Die schiere Größe und Komplexität von Luft- und Raumfahrt- und Wehrtechnikprodukten kann nicht überbetont werden. Ein einziges fortschrittliches Militärflugzeug kann aus mehr als einer Million Teilen bestehen, ganz zu schweigen von den zahlreichen eingebauten mechatronischen Systemen (disparate, multi-disziplinäre Subsysteme), von denen jedes komplizierter sein dürfte als die meisten komplexen Automobile. Die digitale Integration von Entwicklung, Fertigung und Instandhaltung von Produkten dieser Größenordnung verlangt fortschrittliche und stabile unternehmensweite Lösungen, die Terabytes an Informationen inner- und außerhalb des Unternehmens verarbeiten können.

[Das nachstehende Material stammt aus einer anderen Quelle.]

(* ===== verification/HttpRules.v ===== *)
(** * Handlers: how they reply, what they have seen, login

    Two judgements on the computations of [Http]: [replies m P], every reply
    [m] ends the handler with satisfies [P]; and [grows m], the history of the
    steps only grows.  With them the login handler is followed step by step
    under arbitrary interference. *)

From S2P Require Import Prelude GoStrings Config LoginBackoff Admission RateLimiter Hub Domain Database Identity Sessions Passwords DeviceLinks Devices Bodies Http AuthHandlers SyncHandlers.
From stdpp Require Import base numbers list strings gmap fin_maps.
From Stdlib Require Import ZArith ZifyBool Lia.
Open Scope Z_scope.

Create HintDb http.

Section logic.
Context {NET : Network} {FLT : Float64} {RUN : GoRuntime} {CRY : GoCrypto} {PWH : PasswordHashing}.

(** ** Replies *)

Definition replies {A} (m : H A) (P : Response -> Prop) : Prop := forall am st resp st', m am st = (Err resp, st') -> P resp.

Lemma replies_ret {A} (a : A) P : replies (mret a : H A) P.
Proof. intros am st resp st' [=]. Qed.

Lemma replies_bind {A B} (m : H A) (k : A -> H B) P : replies m P -> (forall a, replies (k a) P) -> replies (m ≫= k) P.
Proof. intros Hm Hk am st resp st'. unfold mbind, H_bind. destruct (m am st) as [[a|e] st1] eqn:E; [by apply Hk|]. intros [= <- <-]. by eapply Hm. Qed.

Lemma replies_respond {A} r (P : Response -> Prop) : P r -> replies (respond r : H A) P.
Proof. by intros Hr am st resp st' [= <- <-]. Qed.

Lemma replies_stepL {A} (f : Moment -> Local * Server -> A * (Local * Server)) P : replies (stepL f) P.
Proof. intros am [l s] resp st'. unfold stepL. destruct (f _ _) as [a st]. intros [=]. Qed.

Lemma replies_step {A} (f : Moment -> Server -> A * Server) P : replies (step f) P.
Proof. apply replies_stepL. Qed.

Lemma replies_call {A} (f : Moment -> Tx A) P : replies (call f) P.
Proof. apply replies_stepL. Qed.

Lemma replies_weaken {A} (m : H A) (P Q : Response -> Prop) : replies m P -> (forall r, P r -> Q r) -> replies m Q.
Proof. intros Hm HPQ am st resp st' E. by eapply HPQ, Hm. Qed.

(** What a refusal says: anything but a success. *)
Definition refusal (r : Response) : Prop := 400 <= r.(rs_status).

Lemma replies_error {A} status code : 400 <= status -> replies (writeError status code : H A) refusal.
Proof. intros Hs. by apply replies_respond. Qed.

Lemma replies_error_after {A} seconds status code : 400 <= status -> replies (writeErrorAfter seconds status code : H A) refusal.
Proof. intros Hs. by apply replies_respond. Qed.

Lemma replies_ensure b status code : 400 <= status -> replies (ensure b status code) refusal.
Proof. intros Hs. destruct b; [apply replies_ret|by apply replies_error]. Qed.

Lemma replies_readAll limit r P : replies (readAll limit r) P.
Proof. by intros am [l s] resp st'. Qed.

(** ** The history *)

Definition grows {A} (m : H A) : Prop :=
  forall am l s out l' s', m am (l, s) = (out, (l', s')) -> exists new, l'.(lo_seen) = new ++ l.(lo_seen).

Lemma grows_ret {A} (a : A) : grows (mret a : H A).
Proof. intros am l s out l' s' [= <- <- <-]. by exists []. Qed.

Lemma grows_bind {A B} (m : H A) (k : A -> H B) : grows m -> (forall a, grows (k a)) -> grows (m ≫= k).
Proof.
  intros Hm Hk am l s out l' s'. unfold mbind, H_bind. destruct (m am (l, s)) as [[a|e] [l1 s1]] eqn:E; apply Hm in E as (new & E).
  - intros (new' & E')%Hk. exists (new' ++ new). by rewrite E', E, <- app_assoc.
  - intros [= <- <- <-]. by exists new.
Qed.

Lemma grows_respond {A} r : grows (respond r : H A).
Proof. intros am l s out l' s' [= <- <- <-]. by exists []. Qed.

Lemma grows_step {A} (f : Moment -> Server -> A * Server) : grows (step f).
Proof. intros am l s out l' s'. unfold step, stepL. destruct (f _ _) as [a s1]. intros [= <- <- <-]. by exists [mo_env (am (length (lo_seen l))) s]. Qed.

Lemma grows_readAll limit r : grows (readAll limit r).
Proof. intros am l s out l' s' [= <- <- <-]. by exists []. Qed.

Lemma grows_ensure b status code : grows (ensure b status code).
Proof. destruct b; [apply grows_ret|apply grows_respond]. Qed.

Lemma grows_call {A} (f : Moment -> Tx A) : grows (call f).
Proof. apply grows_step. Qed.

Lemma grows_settle_charge f : grows (settle_charge f).
Proof.
  intros am l s out l' s'. unfold settle_charge, stepL. cbn [tick lo_charge]. destruct (lo_charge l) as [c|].
  - destruct (f _ _ _) as [[[ok ra] c'] rl]. intros [= <- <- <-]. by exists [mo_env (am (length (lo_seen l))) s].
  - intros [= <- <- <-]. by exists [mo_env (am (length (lo_seen l))) s].
Qed.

Um ökonomischen sowie politischen Nutzen zu generieren, benötigen globale Unternehmen der Luft- und Raumfahrt und Wehrtechnik globale Strategien, die ihre Partner und deren Märkte berücksichtigen. Die Wertschöpfungskette für größere zivile Luftfahrtprogramme muss den asiatisch-pazifischen Raum, den Nahen Osten, Russland, Afrika und Südamerika einbinden. Lokale Materialbeschaffung für die Fertigung ist mittlerweile Grundvoraussetzung. Zusätzlich werden Service-Center überall auf der Welt errichtet, um erstklassigen Support-Service anzubieten, überall und jederzeit.